Patients in the high-risk group tended to have a higher body mass index than those in the low-risk group (mean BMI=31.3 versus 27.8; P=0.0076).

And significantly more patients in the high-risk group had a history of hypertension (49 patients versus 7 in the low-risk group; P<0.0001).

Gender did not appear to be a factor, the investigators said, with males comprising 75% of the high-risk group and 65% of the low-risk group (P=0.15).

In addition, the Epworth Sleepiness Scale revealed that 57% of patients reported being excessively sleepy, a possible indicator of obstructive sleep apnea, the authors said.

"As the number of patients with atrial fibrillation continues to grow nationwide, it is of utmost importance to find the predisposing factors. With obesity and hypertension being risk factors for both atrial fibrillation and obstructive sleep apnea, it is of clinical importance to look at the possible connection between the two disorders," the authors said.

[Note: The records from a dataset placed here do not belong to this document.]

Lemma matches_decimal_inv (s : string) :
  matches_decimal s = true ->
  exists sign d,
    s = (if sign : bool then String "-" d else d) /\
    String.eqb d "" = false /\
    JS.forallb JS.is_digit d = true.
Proof.
  destruct s as [|a r]; [discriminate|].
  cbn [matches_decimal]. unfold all_digits.
  destruct (Ascii.eqb_spec a "-") as [->|_]; intro H;
    apply andb_prop in H as [Hne Hd]; apply negb_true_iff in Hne.
  - exists true, r. auto.
  - exists false, (String a r). auto.
Qed.

Lemma matches_decimal_intro (sign : bool) (d : string) :
  String.eqb d "" = false ->
  JS.forallb JS.is_digit d = true ->
  matches_decimal (if sign then String "-" d else d) = true.
Proof.
  intros Hne Hd. destruct sign.
  - cbn [matches_decimal]. rewrite Ascii.eqb_refl.
    unfold all_digits. now rewrite Hne, Hd.
  - destruct d as [|a r]; [discriminate|].
    cbn [matches_decimal].
    assert (Ascii.eqb a "-" = false) as ->.
    { simpl in Hd. apply andb_prop in Hd as [Ha _].
      now apply hex_not_sign, digit_is_hex. }
    unfold all_digits. now rewrite Hne, Hd.
Qed.

Lemma no_x_literal (s : string) : no_x s = true -> hex_literal_here s = false.
Proof.
  unfold no_x. destruct s as [|a [|b [|c r]]]; try reflexivity.
  simpl. intro H. apply andb_prop in H as [_ H]. apply andb_prop in H as [Hb _].
  apply negb_true_iff in Hb. rewrite Hb.
  destruct (Ascii.eqb a "0"); reflexivity.
Qed.

Lemma no_x_matches_hex (s : string) : no_x s = true -> matches_hex s = false.
Proof.
  induction s as [|a s IH]; [reflexivity|].
  intro H. pose proof (no_x_literal _ H) as Hl.
  unfold no_x in H. simpl in H. apply andb_prop in H as [_ Hs].
  cbn [matches_hex hex_pattern_here].
  rewrite Hl, (no_x_literal s Hs), (IH Hs).
  now rewrite andb_false_r.
Qed.

Lemma matches_decimal_not_hex (s : string) :
  matches_decimal s = true -> matches_hex s = false.
Proof.
  intro H. apply matches_decimal_inv in H as (sign & d & -> & _ & Hd).
  apply no_x_matches_hex.
  assert (no_x d = true) as Hx
    by (apply (forallb_weaken _ _ _ digit_not_x); exact Hd).
  destruct sign; [|exact Hx].
  unfold no_x in *. simpl. exact Hx.
Qed.

(** The engine parses what the decimal pattern lets through. *)
Lemma of_dec_matches (sign : bool) (d : string) :
  String.eqb d "" = false ->
  JS.forallb JS.is_digit d = true ->
  exists u,
    DecimalString.NilEmpty.string_of_uint u = d /\
    BN.of_dec (if sign then String "-" d else d) =
    Some (Z.of_int (if sign then Decimal.Neg u else Decimal.Pos u)).
Proof.
  intros Hne Hd. destruct (dec_parse_total _ Hd) as [u Hu].
  exists u. split; [now apply DecimalString.NilEmpty.sus|].
  unfold BN.of_dec, DecimalString.NilEmpty.int_of_string.
  destruct sign.
  - rewrite Ascii.eqb_refl, Hu. reflexivity.
  - destruct d as [|a r]; [discriminate|].
    assert (Ascii.eqb a "-" = false) as ->.
    { simpl in Hd. apply andb_prop in Hd as [Ha _].
      now apply hex_not_sign, digit_is_hex. }
    rewrite Hu. reflexivity.
Qed.

(** What [toString(10)] returns. *)
Lemma toString10_spec (z : Z) :
  exists d,
    BN.toString10 z = (if (z <? 0)%Z then String "-" d else d) /\
    String.eqb d "" = false /\
    JS.forallb JS.is_digit d = true.
Proof.
  unfold BN.toString10.
  destruct z as [|p|p]; cbn [Z.to_int Z.ltb Z.compare].
  - exists "0". repeat split.
  - exists (DecimalString.NilEmpty.string_of_uint (Pos.to_uint p)).
    repeat split.
    + apply dec_render_nonempty, DecimalPos.Unsigned.to_uint_nonnil.
    + apply dec_render_digits.
  - exists (DecimalString.NilEmpty.string_of_uint (Pos.to_uint p)).
    repeat split.
    + apply dec_render_nonempty, DecimalPos.Unsigned.to_uint_nonnil.
    + apply dec_render_digits.
Qed.

Lemma toString10_matches (z : Z) : matches_decimal (BN.toString10 z) = true.
Proof.
  destruct (toString10_spec z) as (d & -> & Hne & Hd).
  now apply matches_decimal_intro.
Qed.

Lemma of_dec_toString10 (z : Z) : BN.of_dec (BN.toString10 z) = Some z.
Proof.
  unfold BN.of_dec, BN.toString10.
  rewrite DecimalString.NilEmpty.isi. cbn [option_map].
  now rewrite DecimalZ.of_to.
Qed.

(** The dispatcher on a decimal string: the engine's integer, normalised. *)
Lemma from_string_decimal (s : string) (z : Z) :
  matches_decimal s = true ->
  BN.of_dec s = Some z ->
  exists h,
    from_string s = Ok (mkBigNumber h) /\
    canonical h = true /\ decode h = Some z.
Proof.
  intros Hm Hz. unfold from_string.
  rewrite (matches_decimal_not_hex _ Hm), Hm, Hz. cbn [engine bind].
  destruct (toHex_BN_spec z) as (h & -> & Hc & Hd).
  exists h. auto.
Qed.

Lemma from_string_toString10 (z : Z) :
  exists h,
    from_string (BN.toString10 z) = Ok (mkBigNumber h) /\
    canonical h = true /\ decode h = Some z.
Proof.
  apply from_string_decimal;
    [apply toString10_matches | apply of_dec_toString10].
Qed.

(** Rendering after parsing strips the leading zeros. *)
Lemma dec_render_unorm (u : Decimal.uint) :
  u <> Decimal.Nil ->
  DecimalString.NilEmpty.string_of_uint (Decimal.unorm u) =
  strip_zeros (DecimalString.NilEmpty.string_of_uint u).
Proof.
  induction u; intro Hne; try reflexivity; [now destruct Hne|].
  rewrite DecimalFacts.unorm_D0.
  cbn [DecimalString.NilEmpty.string_of_uint strip_zeros].
  rewrite Ascii.eqb_refl. cbn [andb].
  destruct (Decimal.uint_eq_dec u Decimal.Nil) as [->|Hu]; [reflexivity|].
  rewrite (dec_render_nonempty _ Hu). cbn [negb]. auto.
Qed.

(** ** The dispatcher on whole-string inputs *)

Lemma whole_hex_inv (p : ascii -> bool) (s : string) :
  whole_hex p s = true ->
  exists sign d,
    s = (if sign : bool then String "-" ("0x" ++ d) else "0x" ++ d) /\
    String.eqb d "" = false /\
    JS.forallb p d = true.
Proof.
  assert (forall t, hex_literal p t = true ->
          exists d, t = "0x" ++ d /\ String.eqb d "" = false /\
                    JS.forallb p d = true) as Hl.
  { intros [|a [|b d]]; try discriminate. cbn [hex_literal]. intro H.
    apply andb_prop in H as [H Hp]. apply andb_prop in H as [H Hne].
    apply andb_prop in H as [Ha Hb].
    apply Ascii.eqb_eq in Ha, Hb. subst. apply negb_true_iff in Hne.
    exists d. auto. }
  destruct s as [|a r]; [discriminate|].
  cbn [whole_hex]. destruct (Ascii.eqb_spec a "-") as [->|_]; intro H.
  - destruct (Hl _ H) as (d & -> & Hne & Hp). exists true, d. auto.
  - destruct (Hl _ H) as (d & Hs & Hne & Hp). exists false, d. auto.
Qed.

Lemma from_string_whole_hex (p : ascii -> bool) (s : string) :
  (forall c, p c = true -> JS.is_hex_i c = true) ->
  p "0"%char = true ->
  whole_hex p s = true ->
  exists h,
    from_string s = Ok (mkBigNumber h) /\ toHex s = Ok h /\
    canonical_with p h = true.
Proof.
  intros Hp H0 Hw.
  apply whole_hex_inv in Hw as (sign & d & -> & Hne & Hd).
  pose proof (forallb_weaken _ _ _ Hp Hd) as Hhex.
  assert (matches_hex (if sign then String "-" ("0x" ++ d) else "0x" ++ d)
          = true) as Hm.
  { destruct d as [|c d]; [discriminate|].
    simpl in Hhex. apply andb_prop in Hhex as [Hc _].
    destruct sign; cbn; rewrite Hc; reflexivity. }
  assert (exists h,
    toHex (if sign then String "-" ("0x" ++ d) else "0x" ++ d) = Ok h)
    as [h Hh].
  { destruct sign;
      [rewrite toHex_neg by reflexivity | rewrite toHex_nonneg by reflexivity];
      eauto. }
  exists h. unfold from_string. rewrite Hm, Hh. repeat split.
  apply (toHex_canonical_with p _ _ H0) in Hh; [exact Hh|].
  unfold digits_of. destruct sign.
  - cbn [JS.first_is]. rewrite Ascii.eqb_refl, substring_from_1.
    now rewrite body_prefixed.
  - change (JS.first_is "-" ("0x" ++ d)) with false. cbv iota.
    now rewrite body_prefixed.
Qed.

"With the evidence that such a high prevalence of patients with atrial fibrillation also exhibit signs of obstructive sleep apnea, they concluded, the presence of obstructive sleep apnea should be considered in all patients with atrial fibrillation," especially those who are obese and have hypertension.

"However, the association between obstructive sleep apnea and atrial fibrillation is controversial because of the multiple confounding variables that occur frequently in both," the investigators acknowledged.